**What the task asks**
Pick each line containing the word "back" out of the data below.

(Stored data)
>>>

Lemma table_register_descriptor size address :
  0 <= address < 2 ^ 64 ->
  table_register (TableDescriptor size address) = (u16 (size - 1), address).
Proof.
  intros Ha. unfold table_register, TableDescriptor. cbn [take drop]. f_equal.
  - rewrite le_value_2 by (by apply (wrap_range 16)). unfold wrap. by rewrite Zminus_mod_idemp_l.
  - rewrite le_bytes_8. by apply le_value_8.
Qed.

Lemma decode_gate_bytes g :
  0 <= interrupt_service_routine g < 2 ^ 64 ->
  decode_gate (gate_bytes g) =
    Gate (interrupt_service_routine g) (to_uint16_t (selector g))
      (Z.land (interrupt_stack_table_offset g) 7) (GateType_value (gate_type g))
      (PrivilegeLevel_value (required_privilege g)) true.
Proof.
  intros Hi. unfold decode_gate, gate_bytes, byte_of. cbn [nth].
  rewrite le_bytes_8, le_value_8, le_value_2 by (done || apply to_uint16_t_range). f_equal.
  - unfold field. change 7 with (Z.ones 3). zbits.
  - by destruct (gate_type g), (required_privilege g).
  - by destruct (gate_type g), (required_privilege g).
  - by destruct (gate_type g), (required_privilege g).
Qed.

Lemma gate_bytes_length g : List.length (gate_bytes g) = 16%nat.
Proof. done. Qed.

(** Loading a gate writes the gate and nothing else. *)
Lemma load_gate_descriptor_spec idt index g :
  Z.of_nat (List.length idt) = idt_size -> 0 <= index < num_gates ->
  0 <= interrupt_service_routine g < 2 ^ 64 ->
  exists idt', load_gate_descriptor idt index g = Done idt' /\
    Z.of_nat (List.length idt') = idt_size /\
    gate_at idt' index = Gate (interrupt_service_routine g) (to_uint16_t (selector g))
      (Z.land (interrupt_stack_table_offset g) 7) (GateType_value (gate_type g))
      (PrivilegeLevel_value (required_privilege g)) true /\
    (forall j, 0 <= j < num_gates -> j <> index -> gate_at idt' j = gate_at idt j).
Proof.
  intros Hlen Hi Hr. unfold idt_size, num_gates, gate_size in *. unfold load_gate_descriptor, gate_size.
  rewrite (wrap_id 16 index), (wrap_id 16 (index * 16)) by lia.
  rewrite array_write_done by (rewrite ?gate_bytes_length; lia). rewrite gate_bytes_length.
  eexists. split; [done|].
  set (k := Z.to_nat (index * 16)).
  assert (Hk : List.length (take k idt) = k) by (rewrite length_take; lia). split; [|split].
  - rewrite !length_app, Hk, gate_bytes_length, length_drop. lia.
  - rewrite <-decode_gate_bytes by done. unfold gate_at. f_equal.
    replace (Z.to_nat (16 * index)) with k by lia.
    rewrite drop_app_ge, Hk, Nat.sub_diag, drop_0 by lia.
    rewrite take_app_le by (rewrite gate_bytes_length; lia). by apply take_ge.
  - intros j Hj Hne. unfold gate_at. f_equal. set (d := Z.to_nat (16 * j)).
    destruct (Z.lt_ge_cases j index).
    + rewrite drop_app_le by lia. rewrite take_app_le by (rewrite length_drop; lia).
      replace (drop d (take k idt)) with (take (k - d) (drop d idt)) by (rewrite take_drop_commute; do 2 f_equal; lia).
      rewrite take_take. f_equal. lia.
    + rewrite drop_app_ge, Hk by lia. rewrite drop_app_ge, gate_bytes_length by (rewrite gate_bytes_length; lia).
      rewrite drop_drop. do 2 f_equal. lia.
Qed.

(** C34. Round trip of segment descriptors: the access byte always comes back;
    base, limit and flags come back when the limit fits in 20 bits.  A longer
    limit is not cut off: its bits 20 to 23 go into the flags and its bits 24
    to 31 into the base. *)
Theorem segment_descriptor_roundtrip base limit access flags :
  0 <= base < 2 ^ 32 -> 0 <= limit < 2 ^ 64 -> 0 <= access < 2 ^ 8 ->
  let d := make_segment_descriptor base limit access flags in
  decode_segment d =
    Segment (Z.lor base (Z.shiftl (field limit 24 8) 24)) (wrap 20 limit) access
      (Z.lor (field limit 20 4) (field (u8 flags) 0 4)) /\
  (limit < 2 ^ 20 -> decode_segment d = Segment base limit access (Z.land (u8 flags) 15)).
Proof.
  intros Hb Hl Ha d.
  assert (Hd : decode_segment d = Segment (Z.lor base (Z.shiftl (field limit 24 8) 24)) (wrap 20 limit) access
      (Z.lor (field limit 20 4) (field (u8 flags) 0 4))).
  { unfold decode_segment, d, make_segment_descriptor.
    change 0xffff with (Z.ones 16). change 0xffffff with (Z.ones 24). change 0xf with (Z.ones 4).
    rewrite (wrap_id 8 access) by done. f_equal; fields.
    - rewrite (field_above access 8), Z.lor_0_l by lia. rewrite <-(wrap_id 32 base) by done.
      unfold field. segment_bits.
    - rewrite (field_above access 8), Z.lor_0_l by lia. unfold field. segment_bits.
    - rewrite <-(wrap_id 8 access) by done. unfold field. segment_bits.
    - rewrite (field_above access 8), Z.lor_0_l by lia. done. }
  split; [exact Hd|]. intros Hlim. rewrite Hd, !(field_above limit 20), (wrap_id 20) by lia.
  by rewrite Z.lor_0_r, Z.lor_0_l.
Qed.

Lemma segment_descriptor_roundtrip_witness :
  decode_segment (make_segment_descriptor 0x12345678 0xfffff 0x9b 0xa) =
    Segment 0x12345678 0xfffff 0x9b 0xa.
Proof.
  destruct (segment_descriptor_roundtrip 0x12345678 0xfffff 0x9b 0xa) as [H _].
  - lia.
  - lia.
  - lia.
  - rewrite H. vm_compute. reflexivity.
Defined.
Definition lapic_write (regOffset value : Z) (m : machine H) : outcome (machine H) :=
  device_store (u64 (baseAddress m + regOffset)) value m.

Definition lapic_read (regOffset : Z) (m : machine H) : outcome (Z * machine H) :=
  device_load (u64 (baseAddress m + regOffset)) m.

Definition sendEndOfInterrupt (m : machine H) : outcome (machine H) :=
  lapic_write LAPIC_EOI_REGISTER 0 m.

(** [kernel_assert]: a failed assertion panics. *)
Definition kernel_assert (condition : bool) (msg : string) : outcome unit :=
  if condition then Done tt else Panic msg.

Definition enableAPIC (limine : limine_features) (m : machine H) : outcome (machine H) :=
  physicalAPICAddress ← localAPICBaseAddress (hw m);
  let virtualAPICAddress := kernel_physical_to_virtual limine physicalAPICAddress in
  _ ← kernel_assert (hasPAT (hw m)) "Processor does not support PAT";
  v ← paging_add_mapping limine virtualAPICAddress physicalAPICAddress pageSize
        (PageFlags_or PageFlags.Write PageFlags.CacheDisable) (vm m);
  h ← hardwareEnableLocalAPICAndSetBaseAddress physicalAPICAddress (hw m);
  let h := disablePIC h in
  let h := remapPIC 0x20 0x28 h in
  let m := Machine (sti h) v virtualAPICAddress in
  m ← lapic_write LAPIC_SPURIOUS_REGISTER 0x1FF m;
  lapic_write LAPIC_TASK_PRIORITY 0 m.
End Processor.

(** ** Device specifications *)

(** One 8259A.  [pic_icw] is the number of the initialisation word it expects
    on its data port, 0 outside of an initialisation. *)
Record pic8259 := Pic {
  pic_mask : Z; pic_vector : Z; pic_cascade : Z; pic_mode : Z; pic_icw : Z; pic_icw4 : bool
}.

<<<

**Answer area**
(** C34. Round trip of segment descriptors: the access byte always comes back;
    base, limit and flags come back when the limit fits in 20 bits.  A longer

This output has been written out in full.